NOVO TESTE PARA DISPARO DE ARMA DE FOGO

O teste é uma nova maneira, mais rápida e mais eficiente, de identificar quem disparou uma arma de fogo a partir de resíduos metálicos que ficam na mão e nas roupas do suspeito.

Uma pesquisa pioneira no Brasil pode ajudar a polícia a desvendar crimes, principalmente os que envolvem armas de fogo. Pesquisadores da Universidade do Espírito Santo desenvolveram uma nova maneira, mais rápida e mais eficiente, de identificar quem fez o disparo a partir de resíduos metálicos que ficam na mão e nas roupas do suspeito. 

"Quando a bala sai, há uma explosão e o projétil libera partículas que acabam se fixando na mão da pessoa que atirou", explica Gabriela Vanini, 25, autora da nova metodologia de análise de resíduos de tiros. No procedimento realizado pela polícia, uma fita adesiva é utilizada para colher as partículas das mãos do suspeitos para serem analisadas.

No laboratório de espectrometria atômica da Ufes, uma máquina, chamada de ICP OES (sigla para "espectrômetro de emissão óptica com plasma indutivamente acoplado") é usada para determinar a presença de resíduos de três metais na amostra: o chumbo, o bário e o antimônio. 

O resultado sai em três minutos e, segundo a pesquisadora, essa nova maneira de analisar os resíduos de tiros evita os resultados falsos, que acontecem com frequência com o método atual. 

Ela explica que atualmente, para que a polícia determine se uma pessoa disparou ou não uma arma de fogo, é feito um teste colorimétrico. Nesse teste, um reagente é pingado sobre a amostra colhida da mão do suspeito e se o liquido ficar rosa, está comprovada a presença de chumbo, um dos elementos expelidos pela arma no momento do disparo. 

No entanto, Gabriela aponta que há falhas nesse teste. "O chumbo existe na natureza em várias formas. Um mecânico ou um cabeleireiro, por exemplo, têm constantemente partículas de chumbo nas mãos e isso não quer dizer que eles tenham dado um tiro", esclarece.

A diferença na nova metodologia é justamente detectar a presença dos outros dois metais, além do chumbo, na amostra. Segundo os pesquisadores, essa combinação de metais é muito mais difícil de ser encontrada em outro lugar, que não nas mãos de alguém que disparou uma arma.
 
Máquina identifica até o tipo de arma

Além de identificar se uma pessoa efetuou ou não o disparo, o método desenvolvido na Ufes pode também dizer qual tipo de arma foi usada pelo criminoso. 

Segundo o professor Wanderson Romão, doutor em química e orientador do mestrado de Gabriela, em testes feitos no laboratório, foi possível diferenciar, através da análise das partículas, o tipo de arma disparada. 
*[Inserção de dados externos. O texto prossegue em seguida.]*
(** An acceptable update that keeps the indexes of the task leaves every index
    of the queue exact. *)
Lemma update_task_wf q old t :
  tq_wf q → get_task q (uid t) = Some old → acceptable_update old t →
  (∀ i, i ∈ Task_indexes t ↔ i ∈ Task_indexes old) →
  ∃ q', update_task q t = Ok q' ∧ tq_wf q' ∧ all_tasks q' = <[uid t := t]> (all_tasks q).
Proof.
  intros Hwf Hold Hacc Hidx.
  destruct (update_task_Ok q old t Hold Hacc)
    as (q' & Hq' & Hall & Hit & _ & Henq & Hst & Hkd & Hsta & Hfin).
  exists q'. split; [done|]. split; [|done]. unfold get_task in Hold. destruct Hwf.
  constructor; rewrite ?Hall, ?Hit, ?Henq, ?Hst, ?Hkd, ?Hsta, ?Hfin;
    clear Hst Hkd Hsta Hfin; try done.
  - intros id t'. rewrite lookup_insert_Some. intros [[<- <-]|[_ ?]]; auto.
  - intros id. rewrite lookup_insert_is_Some'. intros [<-|?]; [|by auto]. eapply wf_range0; eauto.
  - case_decide; [eapply tabulates_same | eapply tabulates_update]; try done.
    + intros k. unfold has_status. split; congruence.
    + intros k y. apply elem_of_move.
  - case_decide; [eapply tabulates_same | eapply tabulates_update]; try done.
    + intros k. unfold has_kind. split; congruence.
    + intros k y. apply elem_of_move.
  - by eapply tabulates_same.
  - eapply tabulates_same; [done..|]. intros k. unfold has_enqueued_at.
    by rewrite (upd_enqueued _ _ Hacc).
  - case_decide as Hd; [eapply tabulates_same | eapply tabulates_update]; try done.
    + intros k. unfold has_started_at. by rewrite Hd.
    + intros k y. apply elem_of_update_datetime.
  - case_decide as Hd; [eapply tabulates_same | eapply tabulates_update]; try done.
    + intros k. unfold has_finished_at. by rewrite Hd.
    + intros k y. apply elem_of_update_datetime.
  - case_decide; auto using no_empty_update_datetime.
  - case_decide; auto using no_empty_update_datetime.
Qed.

#[global] Instance acceptable_update_dec old t : Decision (acceptable_update old t).
Proof.
  refine (cast_if (decide (enqueued_at old = enqueued_at t ∧
    (status old = Status.Enqueued → started_at old = None ∨ started_at old = started_at t) ∧
    (status old = Status.Enqueued → finished_at old = None ∨ finished_at old = finished_at t)))).
  - abstract (constructor; tauto).
  - abstract (intros []; tauto).
Defined.

Lemma update_dates_Panic (reprocessing : bool) (old new : option DateTime) (m : outcome Error TaskQueue) q :
  ¬ (reprocessing = false → old = None ∨ old = new) →
  (if decide (old = new) then Ok q
   else if negb (reprocessing || bool_decide (old = None)) then Panic else m) = Panic.
Proof.
  intros Hre. case_decide; [tauto|]. destruct reprocessing; simpl; [by destruct Hre|].
  rewrite bool_decide_false; [done|tauto].
Qed.

Lemma update_task_Panic q old t :
  get_task q (uid t) = Some old → ¬ acceptable_update old t → update_task q t = Panic.
Proof.
  intros Hold Hacc. unfold update_task. rewrite Hold. cbn [ok_or mbind outcome_bind].
  assert (Hre : bool_decide (status old ≠ Status.Enqueued) = false ↔ status old = Status.Enqueued).
  { rewrite bool_decide_eq_false. split; [|tauto]. by destruct (decide (status old = Status.Enqueued)). }
  destruct (decide (enqueued_at old = enqueued_at t)) as [He|He];
    [rewrite (bool_decide_true (enqueued_at old = _)) by done
    |by rewrite (bool_decide_false (enqueued_at old = _))].
  cbn [negb].
  destruct (decide (bool_decide (status old ≠ Status.Enqueued) = false →
    started_at old = None ∨ started_at old = started_at t)) as [Hs|Hs];
    [|by rewrite update_dates_Panic].
  match goal with |- context [if decide (started_at old = started_at t) then Ok ?q1 else _] =>
    rewrite (update_dates _ _ _ q1 (λ q, set_started_at (update_datetime (tq_started_at q)
      (started_at old) (started_at t) (uid t)) q)) by done end.
  cbn [mbind outcome_bind]. rewrite update_dates_Panic; [done|].
  intros Hf. destruct Hacc. constructor; tauto.
Qed.

(** C12. Every outcome of [update_task] on a well-formed queue.  An unknown
    task is [CorruptedTaskQueue]; an update that changes the enqueuing date, or
    a date already set on a task still enqueued, is refused by an assertion; any
    other update succeeds and replaces the task in the main table; provided the
    indexes the task is about are the same as before, it leaves every index of the queue exact (the
    task is listed under its new status, kind and dates and under no other).  Nothing is said
    of the tables when the indexes of the task change, which the code does not look at. *)
Theorem update_task_outcome q t :
  tq_wf q →
  match get_task q (uid t) with
  | None => update_task q t = Err CorruptedTaskQueue
  | Some old =>
      (¬ acceptable_update old t ∧ update_task q t = Panic) ∨
      (acceptable_update old t ∧ ∃ q', update_task q t = Ok q' ∧
         all_tasks q' = <[uid t := t]> (all_tasks q) ∧
         ((∀ i, i ∈ Task_indexes t ↔ i ∈ Task_indexes old) → tq_wf q'))
  end.
Proof.
  intros Hwf. destruct (get_task q (uid t)) as [old|] eqn:Hold.
  - destruct (decide (acceptable_update old t)) as [Hacc|Hacc].
    + right. split; [done|].
      destruct (update_task_Ok q old t Hold Hacc) as (q' & Hq' & Hall & _).
      exists q'. split; [done|]. split; [done|]. intros Hidx.
      destruct (update_task_wf q old t Hwf Hold Hacc Hidx) as (q'' & Hq'' & ? & _).
      rewrite Hq' in Hq''. by simplify_eq.
    + left. split; [done|]. by eapply update_task_Panic.
  - unfold update_task. by rewrite Hold.
Qed.
End update.

(** ** Witnesses *)

Section witnesses.
#[local] Existing Instance sample_externals.

Definition sample_task : Task :=
  mkTask 0 None 10 None None None None None Status.Enqueued
    (KindWithContent.IndexCreation "movies" None).

Definition sample_done : Task :=
  mkTask 0 (Some 0) 10 (Some 20) (Some 30) None None None Status.Succeeded
    (KindWithContent.IndexCreation "movies" None).

Definition sample_queue : TaskQueue := tq_register TaskQueue_new sample_task.

Lemma sample_queue_wf : tq_wf sample_queue.
Proof. apply tq_register_wf; [apply TaskQueue_new_wf | by constructor]. Qed.

Lemma update_task_outcome_witness :
  tq_wf sample_queue ∧ get_task sample_queue (uid sample_done) = Some sample_task ∧
  ∃ q', update_task sample_queue sample_done = Ok q' ∧ tq_wf q'.
Proof.
  split; [exact sample_queue_wf|]. split; [by vm_compute|].
  pose proof (update_task_outcome sample_queue sample_done sample_queue_wf) as Hout.
  change (get_task sample_queue (uid sample_done)) with (Some sample_task) in Hout.
  destruct Hout as [[Hacc _]|[_ (q' & Hq' & _ & Hwf')]].
  - destruct Hacc. constructor; [done | by left | by left].
  - exists q'. split; [exact Hq'|]. apply Hwf'. done.
Defined.
End witnesses.
(* ===== verification/BatchQueue.v ===== *)
(** * The batch queue

    [crates/index-scheduler/src/queue/batches.rs], the [BatchQueue] half: the
    seven databases that describe the batches, [write_batch] and the invariant
    it preserves. *)

From S2P Require Import Prelude TaskTypes DetailsView SchedUtils TaskQueue.
Open Scope Z_scope.

Section BatchQueue.
Context `{Externals}.

Record BatchQueue := mkBatchQueue {
  all_batches : gmap BatchId Batch;
  bq_status : gmap Status.t bitmap;
  bq_kind : gmap Kind.t bitmap;
  bq_index_tasks : gmap string bitmap;
  bq_enqueued_at : datedb;
  bq_started_at : datedb;
  bq_finished_at : datedb;
}.

(** [BatchQueue::new] on a fresh environment. *)
Definition BatchQueue_new : BatchQueue := mkBatchQueue ∅ ∅ ∅ ∅ ∅ ∅ ∅.

Definition bq_set_all_batches (m : gmap BatchId Batch) (q : BatchQueue) : BatchQueue :=
  mkBatchQueue m (bq_status q) (bq_kind q) (bq_index_tasks q) (bq_enqueued_at q)
    (bq_started_at q) (bq_finished_at q).
Definition bq_set_status (m : gmap Status.t bitmap) (q : BatchQueue) : BatchQueue :=
  mkBatchQueue (all_batches q) m (bq_kind q) (bq_index_tasks q) (bq_enqueued_at q)
    (bq_started_at q) (bq_finished_at q).
Definition bq_set_kind (m : gmap Kind.t bitmap) (q : BatchQueue) : BatchQueue :=
  mkBatchQueue (all_batches q) (bq_status q) m (bq_index_tasks q) (bq_enqueued_at q)
    (bq_started_at q) (bq_finished_at q).
Definition bq_set_index_tasks (m : gmap string bitmap) (q : BatchQueue) : BatchQueue :=
  mkBatchQueue (all_batches q) (bq_status q) (bq_kind q) m (bq_enqueued_at q)
    (bq_started_at q) (bq_finished_at q).
Definition bq_set_enqueued_at (m : datedb) (q : BatchQueue) : BatchQueue :=
  mkBatchQueue (all_batches q) (bq_status q) (bq_kind q) (bq_index_tasks q) m
    (bq_started_at q) (bq_finished_at q).
Definition bq_set_started_at (m : datedb) (q : BatchQueue) : BatchQueue :=
  mkBatchQueue (all_batches q) (bq_status q) (bq_kind q) (bq_index_tasks q) (bq_enqueued_at q)
    m (bq_finished_at q).
Definition bq_set_finished_at (m : datedb) (q : BatchQueue) : BatchQueue :=
  mkBatchQueue (all_batches q) (bq_status q) (bq_kind q) (bq_index_tasks q) (bq_enqueued_at q)
    (bq_started_at q) m.
(** The key [(pattern.is_exact(), pattern.len())] and its order. *)
Definition specificity_le (p q : string) : bool :=
  match is_exact p, is_exact q with
  | false, true => true
  | true, false => false
  | _, _ => (String.length p <=? String.length q)%nat
  end.

(** [Iterator::max_by_key]: the last of the greatest elements. *)
Fixpoint max_pattern (best : option string) (l : list string) : option string :=
  match l with
  | [] => best
  | p :: l =>
      max_pattern (match best with
                   | Some b => if specificity_le b p then Some p else Some b
                   | None => Some p
                   end) l
  end.

Definition rules_get_index_search_rules (r : SearchRules) (index : string)
    : option IndexSearchRules :=
  match r with
  | RulesSet _ =>
      if rules_is_index_authorized r index then Some IndexSearchRules_default else None
  | RulesMap map =>
      p ← max_pattern None (filter (λ p, matches_str p index = true) (hash_iter (dom map)));
      rule ← map !! p;
      rule
  end.

(** ** The authorization filter *)

Record AuthFilter := mkAuthFilter {
  search_rules : option SearchRules;
  key_authorized_indexes : SearchRules;
  af_allow_index_creation : bool;
}.

Definition AuthFilter_default : AuthFilter := mkAuthFilter None SearchRules_default true.

Definition with_allowed_indexes (allowed_indexes : gset string) : AuthFilter :=
  mkAuthFilter None (RulesSet allowed_indexes) false.

Definition is_tenant_token (f : AuthFilter) : bool :=
  match search_rules f with Some _ => true | None => false end.

Definition api_key_is_index_authorized (f : AuthFilter) (index : string) : bool :=
  rules_is_index_authorized (key_authorized_indexes f) index.

Definition tenant_token_is_index_authorized (f : AuthFilter) (index : string) : bool :=
  default true ((λ r, rules_is_index_authorized r index) <$> search_rules f).

Definition filter_all_indexes_authorized (f : AuthFilter) : bool :=
  rules_all_indexes_authorized (key_authorized_indexes f)
  && default true (rules_all_indexes_authorized <$> search_rules f).

Definition filter_is_index_authorized (f : AuthFilter) (index : string) : bool :=
  rules_is_index_authorized (key_authorized_indexes f) index
  && default true ((λ r, rules_is_index_authorized r index) <$> search_rules f).

Definition allow_index_creation (f : AuthFilter) (index : string) : bool :=
  af_allow_index_creation f && filter_is_index_authorized f index.

Definition get_index_search_rules (f : AuthFilter) (index : string) : option IndexSearchRules :=
  if negb (filter_is_index_authorized f index) then None
  else rules_get_index_search_rules (default (key_authorized_indexes f) (search_rules f)) index.

(** [tenant_token_list_index_authorized] and [api_key_list_index_authorized]. *)
Definition sorted_patterns (r : SearchRules) : list string :=
  merge_sort String.le (rules_patterns r).
Definition tenant_token_list_index_authorized (f : AuthFilter) : list string :=
  match search_rules f with Some r => sorted_patterns r | None => [] end.
Definition api_key_list_index_authorized (f : AuthFilter) : list string :=
  sorted_patterns (key_authorized_indexes f).
End SearchRules.

(** ** What the filter promises to the task queue *)

Class IndexAuthorizer (F : Type) := {
  all_indexes_authorized : F → bool;
  is_index_authorized : F → string → bool;
}.
Class IndexAuthorizerOk (F : Type) `{IndexAuthorizer F} := {
  all_indexes_authorized_spec (f : F) i :
    all_indexes_authorized f = true → is_index_authorized f i = true;
}.

#[global] Instance AuthFilter_authorizer `{Externals} : IndexAuthorizer AuthFilter := {|
  all_indexes_authorized := filter_all_indexes_authorized;
  is_index_authorized := filter_is_index_authorized;
|}.

(** ** Patterns *)

(** A pattern names an index, or ends with a star and names a prefix. *)
Definition pattern_matches (p i : string) : Prop :=
  match strip_star p with
  | Some pre => ∃ suf, i = pre +:+ suf
  | None => p = i
  end.

Lemma string_app_cons a s t : String.String a s +:+ t = String.String a (s +:+ t).
Proof. done. Qed.

Lemma strip_star_Some p pre : strip_star p = Some pre ↔ p = pre +:+ "*".
Proof.
  revert pre. induction p as [|a p IH]; intros pre.
  { split; [done|]. by destruct pre. }
  cbn [strip_star]. destruct (String.eqb_spec (String.String a p) "*") as [[= -> ->]|Hne].
  - split; [by intros [= <-]|]. destruct pre as [|b [|c pre]]; [done|by intros [=]..].
  - rewrite fmap_Some. setoid_rewrite IH. split; [by intros (s & -> & ->)|].
    destruct pre as [|b pre]; [done|]. rewrite string_app_cons. intros [= <- ->]. eauto.
Qed.

Lemma prefix_cons a p b s :
  String.prefix (String.String a p) (String.String b s) =
  if Ascii.ascii_dec a b then String.prefix p s else false.
Proof. done. Qed.

Lemma prefix_spec p s : String.prefix p s = true ↔ ∃ suf, s = p +:+ suf.
Proof.
  revert s. induction p as [|a p IH]; intros s.
  - split; [|by destruct s]. intros _. by exists s.
  - destruct s as [|b s]; [split; [done | by intros [? [=]]]|]. rewrite prefix_cons.
    destruct (Ascii.ascii_dec a b) as [->|Hne].
    + rewrite IH. split; intros [suf Hs]; exists suf; [by rewrite Hs|].
      rewrite string_app_cons in Hs. by simplify_eq.
    + split; [done|]. intros [suf Hs]. rewrite string_app_cons in Hs. by simplify_eq.
Qed.

Lemma matches_str_spec p i : matches_str p i = true ↔ pattern_matches p i.
Proof.
  unfold matches_str, pattern_matches. destruct (strip_star p).
  - apply prefix_spec.
  - apply String.eqb_eq.
Qed.

(** Every pattern matches its own text. *)
Lemma pattern_matches_refl p : pattern_matches p p.
Proof.
  unfold pattern_matches. destruct (strip_star p) as [pre|] eqn:Hp; [|done].
  apply strip_star_Some in Hp as ->. by exists "*".
Qed.

(** ** Authorization *)

Section auth_facts.
Context `{Externals} `{!ExternalsOk}.

Lemma elem_of_hash_iter (s : gset string) p : p ∈ hash_iter s ↔ p ∈ s.
Proof. by rewrite hash_iter_perm, elem_of_elements. Qed.

Lemma elem_of_rules_patterns r p :
  p ∈ rules_patterns r ↔
  match r with RulesSet set => p ∈ set | RulesMap map => is_Some (map !! p) end.
Proof. destruct r; simpl; rewrite elem_of_hash_iter; [done|]. by rewrite elem_of_dom. Qed.

Lemma existsb_matches l i :
  existsb (λ p, matches_str p i) l = true ↔ ∃ p, p ∈ l ∧ pattern_matches p i.
Proof.
  rewrite existsb_exists. setoid_rewrite matches_str_spec.
  by setoid_rewrite <-list_elem_of_In.
Qed.

Lemma rules_is_index_authorized_spec r i :
  rules_is_index_authorized r i = true ↔ ∃ p, p ∈ rules_patterns r ∧ pattern_matches p i.
Proof.
  unfold rules_is_index_authorized. rewrite !orb_true_iff, existsb_matches.
  split; [|by intros ?; right].
  intros [[Hstar|Hi]|?]; [|exists i; split; [|apply pattern_matches_refl] | done].
  - exists "*". split; [|by exists i]. apply elem_of_rules_patterns.
    destruct r; by apply bool_decide_eq_true in Hstar.
  - apply elem_of_rules_patterns. destruct r; by apply bool_decide_eq_true in Hi.
Qed.

Lemma rules_all_indexes_authorized_spec r i :
  rules_all_indexes_authorized r = true → rules_is_index_authorized r i = true.
Proof.
  intros Hall. apply rules_is_index_authorized_spec. exists "*". split; [|by exists i].
  apply elem_of_rules_patterns. destruct r; by apply bool_decide_eq_true in Hall.
Qed.

#[global] Instance AuthFilter_authorizer_ok : IndexAuthorizerOk AuthFilter.
Proof.
  constructor. intros f i. simpl. unfold filter_all_indexes_authorized, filter_is_index_authorized.
  rewrite !andb_true_iff. intros [Hk Ht]. split; [by apply rules_all_indexes_authorized_spec|].
  destruct (search_rules f); simpl in *; [by apply rules_all_indexes_authorized_spec | done].
Qed.

(** An index is authorized exactly when a pattern of the API key
    matches it and, with a tenant token, a pattern of the token matches it too;
    a pattern matches the index it names, or, ending with a star, every index
    that starts with the rest.  A filter that authorizes all the indexes
    authorizes each. *)
Theorem filter_is_index_authorized_spec f i :
  (filter_is_index_authorized f i = true ↔
   (∃ p, p ∈ rules_patterns (key_authorized_indexes f) ∧ pattern_matches p i) ∧
   ∀ r, search_rules f = Some r → ∃ p, p ∈ rules_patterns r ∧ pattern_matches p i) ∧
  (filter_all_indexes_authorized f = true → filter_is_index_authorized f i = true).
Proof.
  split; [|exact (all_indexes_authorized_spec f i)].
  unfold filter_is_index_authorized. rewrite andb_true_iff, rules_is_index_authorized_spec.
  apply and_iff_compat_l. destruct (search_rules f) as [r|]; simpl; [|done].
  rewrite rules_is_index_authorized_spec. split; [by intros ? ? [= <-] | by auto].
Qed.
End auth_facts.

(** ** The most specific rule *)

Section max_pattern_facts.
Context `{Externals} `{!ExternalsOk}.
"O teste pode dizer se foi um revólver .38, mais usado pelos criminosos, ou uma pistola por exemplo", diz o professor. 

O Delegado José Lopes, chefe da Delegacia de Homicídio e Proteção à Pessoa, comemora o avanço na área e afirma que o novo teste poderá ajudar a solucionar crimes com mais precisão e rapidez. 

Ele diz ainda que é muito difícil provar, através do método atual, se uma pessoa disparou uma arma ou não por causa do grande número de resultados "falsos positivos" e "falsos negativos" que dão margem para dúvidas.

"Hoje em dia, uma testemunha fala que uma pessoa atirou, essa pessoa diz que não foi ela e acaba a palavra de uma contra a da outra. O novo teste de resíduos de tiro é uma prova objetiva, como o teste de DNA, não tem como refutar", diz.